Therefore we constructed an insertional mutant of the pilT gene (BHΔpilT) (Fig. 1A) to analyse the function of the pilus retraction protein PilT, and an in-frame deletion mutant of pilA (BHΔpilA) (Fig. 1B) to allow comparison with a pilus-defective mutant. The insertional mutant BHΔpilT was generated by insertion of a kanamycine resistance cassette into the HindIII site of the truncated pilT gene of pSKpilT1/2 (amino acids 11 - 288 deleted).

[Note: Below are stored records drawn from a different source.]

Lemma release_partitions_counted ps : forall s R,
  counted (m_nodes s) R -> (forall m, slots m ps <= R m) ->
  exists s', release_partitions ps s = URet (tt, s') /\ counted (m_nodes s') (fun m => R m - slots m ps) /\ same_rest s s'.
Proof.
  induction ps as [|p ps IH]; intros s R Hc Hb; cbn [release_partitions].
  { exists s. split; [done|]. split; [|done]. eapply counted_ext; [|exact Hc]. intros m. unfold slots. simpl. lia. }
  assert (forall m, slots m (p :: ps) = b2z (is_node m (master p)) + b2z (is_node m (prole p)) + slots m ps) as Hsl.
  { intros m. unfold slots. cbn [lsum]. unfold uses. lia. }
  assert (forall m, 0 <= slots m ps /\ 0 <= b2z (is_node m (prole p)) /\ 0 <= b2z (is_node m (master p))) as Hpos.
  { intros m. pose proof (slots_bound m ps). destruct (is_node m (prole p)), (is_node m (master p)); simpl; lia. }
  destruct (release_slot_counted s R (master p) Hc) as (s1 & E1 & Hc1 & Hr1).
  { intros m. specialize (Hb m). specialize (Hpos m). rewrite Hsl in Hb. lia. }
  rewrite (bind_ret_eq _ _ _ _ _ E1). destruct (release_slot_counted s1 _ (prole p) Hc1) as (s2 & E2 & Hc2 & Hr2).
  { intros m. specialize (Hb m). specialize (Hpos m). rewrite Hsl in Hb. cbn beta. lia. }
  rewrite (bind_ret_eq _ _ _ _ _ E2). destruct (IH s2 _ Hc2) as (s3 & E3 & Hc3 & Hr3).
  { intros m. specialize (Hb m). rewrite Hsl in Hb. cbn beta. lia. }
  exists s3. split; [done|]. split; [eapply counted_ext; [|exact Hc3]; intros m; cbn beta; rewrite Hsl; lia|].
  transitivity s1; [done|]. by transitivity s2.
Qed.

Lemma destroy_tables_counted base l : forall s,
  counted (m_nodes s) (booked base (m_table s)) -> (forall m, 0 <= base m) -> NoDup l -> all_live (m_table s) l ->
  exists s', destroy_tables l s = URet (tt, s') /\ counted (m_nodes s') (booked base (m_table s'))
    /\ (forall t, m_table s' !! t = if decide (Some t ∈ l) then None else m_table s !! t) /\ same_most s s'.
Proof.
  induction l as [|p l IH]; intros s Hc Hb Hnd Hl; cbn [destroy_tables].
  { exists s. split; [done|]. split; [done|]. split; [|done]. intros t. by rewrite decide_False by apply not_elem_of_nil. }
  inversion Hl as [|? ? (t & tb & -> & Ht) Hl']; subst. apply NoDup_cons in Hnd as [Hp Hnd].
  rewrite (bind_access _ _ _ t) by done. unfold as_partition_table_destroy, table_at. rewrite bind_assoc, (bind_access _ _ _ _ Ht).
  destruct (release_partitions_counted (partitions tb) s _ Hc) as (s1 & E1 & Hc1 & Ht1 & Hr1).
  { intros m. unfold booked. destruct (table_sum_bound (m_table s) m) as [_ Hsl]. specialize (Hsl t tb Ht). specialize (Hb m). lia. }
  rewrite bind_assoc, (bind_ret_eq _ _ _ _ _ E1), bind_modify. set (s2 := set_table (delete t) s1).
  destruct (IH s2) as (s3 & E3 & Hc3 & Ht3 & Hr3).
  - unfold s2. cbn. eapply counted_ext; [|exact Hc1]. intros m. cbn beta. unfold booked. rewrite Ht1.
    rewrite (msum_delete _ _ _ _ Ht). lia.
  - done.
  - done.
  - unfold s2. cbn. rewrite Ht1. apply Forall_forall. intros p Hin. pose proof Hin as Hin'.
    apply (proj1 (Forall_forall _ _) Hl') in Hin as (t' & tb' & -> & Ht'). exists t', tb'. split; [done|].
    rewrite lookup_delete_ne; [done|]. by intros ->.
  - exists s3. split; [done|]. split; [done|]. split; [|by transitivity s2].
    intros t'. rewrite Ht3. unfold s2. cbn. rewrite Ht1. destruct (decide (t' = t)) as [->|Hne].
    + rewrite lookup_delete_eq. rewrite (decide_True (P := Some t ∈ Some t :: l)) by (by left). by case_decide.
    + rewrite lookup_delete_ne by done. destruct (decide (Some t' ∈ l)) as [Hin|Hout]; [by rewrite decide_True by (by right)|].
      rewrite decide_False; [done|]. by intros [[= ?]|?]%elem_of_cons.
Qed.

Electroporation of Azoarcus sp. BH72 cells with plasmid pΔpilT yielded a chromosomal pilT::Kmr insertion by double allelic exchanges (Fig. 1A), which was confirmed by Southern blot analyses (Data not shown). For the in frame deletion mutant BHΔpilA (amino acids 5 - 54 deleted) plasmid pJBLP13 (Dörr et al., 1998) was used. The upstream sequence of the truncated pilA gene was extended by insertion of the HincII fragment of pJBLP2 (Dörr et al., 1998), resulting in plasmid pΔpilAIII (for details see Materials and Methods section). The insert was subcloned into the pK18mobsacB suicide vector, resulting in pΔpilAIV, to perform the pilA deletion (Fig. 1B) via sucrose selection (Kamoun et al., 1992). The BHΔpilA mutant strain was confirmed by Southern blot (data not shown).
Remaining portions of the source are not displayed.